Verifying GPU Access

Once you have a GPU allocated, verify it's working:

# Check GPU status
nvidia-smi

You should see something like:

This shows GPU utilization, memory usage, and running processes.

Installing and Testing PyTorch

You can set up PyTorch in your conda environment:

# Make sure you're in your conda environment
conda activate myproject

# Install PyTorch with CUDA support
pip3 install torch torchvision

# Test the installation
python3 -c "import torch; print(f'CUDA available: {torch.cuda.is_available()}')"
python3 -c "import torch; print(f'Number of GPUs: {torch.cuda.device_count()}')"
python3 -c "import torch; print(f'GPU Name: {torch.cuda.get_device_name(0)}')"

Success

If properly configured, you should see:

• CUDA available: True

• Number of GPUs: 1 (or more if you requested multiple)

• GPU Name: [Your GPU model]

Storage and Transfer files

The cluster provides different storage areas for different purposes:

Storage Type	Path	Quota	Backed up	Purpose/Notes
Home Directory Flash	/home/<username>	200 GB	Backed up with snapshots	Use for important files and software
Pool Hard Disk	/home/<username>/orcd/pool	1 TB	Disaster recovery backup	Storing larger datasets
Scratch Flash	/home/<username>/orcd/scratch	1 TB	Not backed up	Scratch space for I/O heavy jobs

On our node, we also have a total of 28TB NVMe SSD mounted at /scratch, which is not backed up. You can use this for high-speed temporary storage. This folder is not accessible from the login node.

Checkout the File Transfer Guide for instructions on transferring files to/from the cluster.

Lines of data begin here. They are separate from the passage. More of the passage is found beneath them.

(** *** All of them *)
Definition some_handle (h : Z) : Prop := h <> nullptr.
#[local] Instance some_handle_dec h : Decision (some_handle h) := decide (h <> nullptr).

Lemma lwp_release_lives (Q : Status + unit -> FlagQueue -> list HcRes -> list Conn -> Prop) l q O W :
  std_map_wf (complete_handles q) -> NoDup (filter some_handle l) ->
  (forall h, h ∈ l -> h <> nullptr -> exists x, (h, x) ∈ complete_handles q) ->
  (forall hs, std_map_wf hs -> (forall p, p ∈ hs -> p ∈ complete_handles q /\ (p.1 <> nullptr -> p.1 ∉ l)) ->
     Q (inr tt) (q <| complete_handles := hs |>) (handles_of hs ++ O) W) ->
  lwp (for_each l release_live) Q q (handles_of (complete_handles q) ++ O) W.
Proof.
  revert q. induction l as [|h l IH]; intros q Hm Hnd Hin HQ; cbn [for_each].
  { lstep. replace q with (q <| complete_handles := complete_handles q |>) at 1 by by destruct q.
    apply HQ; [done|]. intros p Hp. split; [done|]. intros _ Hn. by apply elem_of_nil in Hn. }
  lstep. unfold release_live at 1. unfold is_null. destruct (Z.eqb_spec h nullptr) as [->|Hh].
  - lstep. apply IH; [done|done|intros h' Hh'; apply Hin; by right|]. intros hs H1 H2. apply HQ; [done|].
    intros p Hp. destruct (H2 p Hp) as [H3 H4]. split; [done|]. intros Hn [E|Hl]%elem_of_cons; [done|by apply H4].
  - rewrite filter_cons_True in Hnd by done. apply NoDup_cons in Hnd as [Hnl Hnd].
    destruct (Hin h) as [x Hx]; [by left|done|]. pose proof (proj2 (std_find_elem h x _ Hm) Hx) as Hf.
    unfold delete_handle. lstep. eapply lwp_perm.
    { unfold handles_of. rewrite (std_erase_perm _ _ _ Hm Hf). cbn. reflexivity. }
    apply lwp_HostFree. lstep. change (std_erase h (complete_handles q)) with (complete_handles (q <| complete_handles ::= std_erase h |>)).
    apply IH; [by apply std_erase_wf|done| |].
    + intros h' Hh' Hn'. destruct (Hin h') as [y Hy]; [by right|done|]. exists y. apply std_erase_elem; [done|]. split; [|done].
      intros ->. apply Hnl. by apply list_elem_of_filter.
    + intros hs H1 H2. apply (HQ hs H1). intros [k y] Hp. destruct (H2 _ Hp) as [[H3 H3']%std_erase_elem H4]; [|done].
      split; [done|]. intros Hn [E|Hl]%elem_of_cons; [done|by apply H4].
Qed.

(** The live handles of the array are those of the table, each once. *)
Lemma lives_ok taken q : flags_wf taken q ->
  NoDup (filter some_handle (live_handles_ q)) /\
  (forall h, h ∈ live_handles_ q -> h <> nullptr -> exists x, (h, x) ∈ complete_handles q) /\
  (forall p, p ∈ complete_handles q -> p.1 <> nullptr /\ p.1 ∈ live_handles_ q).
Proof.
  intros [H1 H2 H3 H4 H5 H6]. split_and!.
  - assert (Hinj : forall i j h, live_handles_ q !! i = Some h -> live_handles_ q !! j = Some h -> h <> nullptr -> i = j).
    { intros i j h Hi Hj Hn. destruct (H5 _ _ Hi Hn) as (x & Hx & Ei), (H5 _ _ Hj Hn) as (y & Hy & Ej).
      apply std_find_elem in Hx, Hy; [|done..]. assert (x = y) as -> by congruence. lia. }
    revert Hinj. clear. generalize (live_handles_ q). intros l. induction l as [|h l IH]; intros Hinj; [constructor|].
    assert (Hl : NoDup (filter some_handle l)).
    { apply IH. intros i j h' Hi Hj Hn. by apply (Hinj (S i) (S j) h') in Hi; [injection Hi|..]. }
    rewrite filter_cons. case_decide as Hn; [|done]. constructor; [|done].
    intros [_ [i Hi]%list_elem_of_lookup]%list_elem_of_filter. by specialize (Hinj 0%nat (S i) h eq_refl Hi Hn).
  - intros h [i Hi]%list_elem_of_lookup Hn. destruct (H5 _ _ Hi Hn) as (x & Hx & _). by exists x.
  - intros p Hp. rewrite Forall_forall in H4. destruct (H4 p Hp) as (A1 & _ & _ & A4). split; [done|].
    by eapply list_elem_of_lookup_2.
Qed.

Lemma no_handles q hs : flags_wf [] q ->
  (forall p, p ∈ hs -> p ∈ complete_handles q /\ (p.1 <> nullptr -> p.1 ∉ live_handles_ q)) -> hs = [].
Proof.
  intros Hw Hp. destruct hs as [|p hs]; [done|]. destruct (Hp p) as [H1 H2]; [by left|].
  destruct (lives_ok _ _ Hw) as (_ & _ & H3). destruct (H3 p H1) as [Hn Hl]. by destruct H2.
Qed.

Lemma lwp_ReleaseLegacyHandles (Q : Status + unit -> FlagQueue -> list HcRes -> list Conn -> Prop) q O W :
  flags_wf [] q ->
  (forall q', flags_wf [] q' -> complete_handles q' = [] -> flag_queue_ q' = flag_queue_ q ->
     Q (inr tt) q' (flag_res q' ++ O) W) ->
  lwp ReleaseLegacyHandles Q q (flag_res q ++ O) W.
Proof.
  intros Hw HQ. destruct (lives_ok _ _ Hw) as (L1 & L2 & L3). unfold ReleaseLegacyHandles. do 2 lstep.
  destruct (forallb is_null (live_handles_ q)) eqn:Ef.
  - lstep. apply HQ; [done| |done]. destruct (complete_handles q) as [|p l] eqn:Ec; [done|]. exfalso.
    destruct (L3 p) as [Hn Hl]; [by left|]. rewrite forallb_forall in Ef. apply list_elem_of_In, Ef, Z.eqb_eq in Hl. done.
  - lstep. eapply lwp_perm.
    { unfold flag_res. rewrite <- app_assoc, Permutation_app_swap_app. reflexivity. }
    apply lwp_release_lives; [apply Hw|done|done|]. intros hs _ Hhs. apply no_handles in Hhs as ->; [|done].
    lstep. cbn. assert (Hq : flag_queue_ q <> nullptr).
    { destruct (fw_indices _ _ Hw) as [(_ & _ & E & _)|[? _]]; [|done]. exfalso.
      assert (Hall : forallb is_null (live_handles_ q) = true); [|congruence]. apply forallb_forall. intros h Hh.
      apply list_elem_of_In in Hh. destruct (decide (h = nullptr)) as [->|Hn]; [done|].
      destruct (L2 h Hh Hn) as [x Hx]. rewrite E in Hx. by apply elem_of_nil in Hx. }
    match goal with |- Q _ ?q' _ _ => assert (Hw' : flags_wf [] q') end.
    { constructor; cbn; [apply length_all_indices|apply length_replicate|constructor|constructor| |].
      - intros i h [-> _]%lookup_replicate. done.
      - right. split_and!; [done|lia|]. change (take kFlagQueueSize all_indices ++ [] ++ [] ≡ₚ all_indices).
        rewrite take_ge by by rewrite length_all_indices. by rewrite !app_nil_r. }
    replace (host_of (flag_queue_ q) ++ O) with
      (flag_res (q <| complete_handles := [] |> <| live_handles_ := replicate kFlagQueueSize nullptr |>
         <| available_indices_ := Z.of_nat <$> seq 0 kFlagQueueSize |> <| top_index_ := kFlagQueueSize |>) ++ O)
      by (unfold flag_res; cbn; by rewrite app_nil_r).
    by apply HQ.
Qed.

Monitoring and Management Commands

Useful commands for monitoring cluster usage:

# Check all your jobs
squeue --me

# Check specific node utilization
squeue -w node2500 -o "%.18i %.8u %.8T %.10M %.6D %C %m %b"

# Check GPU usage on a node
squeue -h -w node2500 -t R -o "%i %u %t %M %C %b" | grep gpu

# Cancel a job
scancel <job_id>

# Cancel all your jobs
scancel -u $USER

# Check your storage quotas
quota -s

# Find large files in your directories
find ~ -type f -size +1G -exec ls -lh {} \;

Resources

1. Official Documentation: ORCD Docs

Success

You're now ready to use the MIT Engaging Cluster! Start with small jobs, test your workflows, and scale up as needed. Happy computing!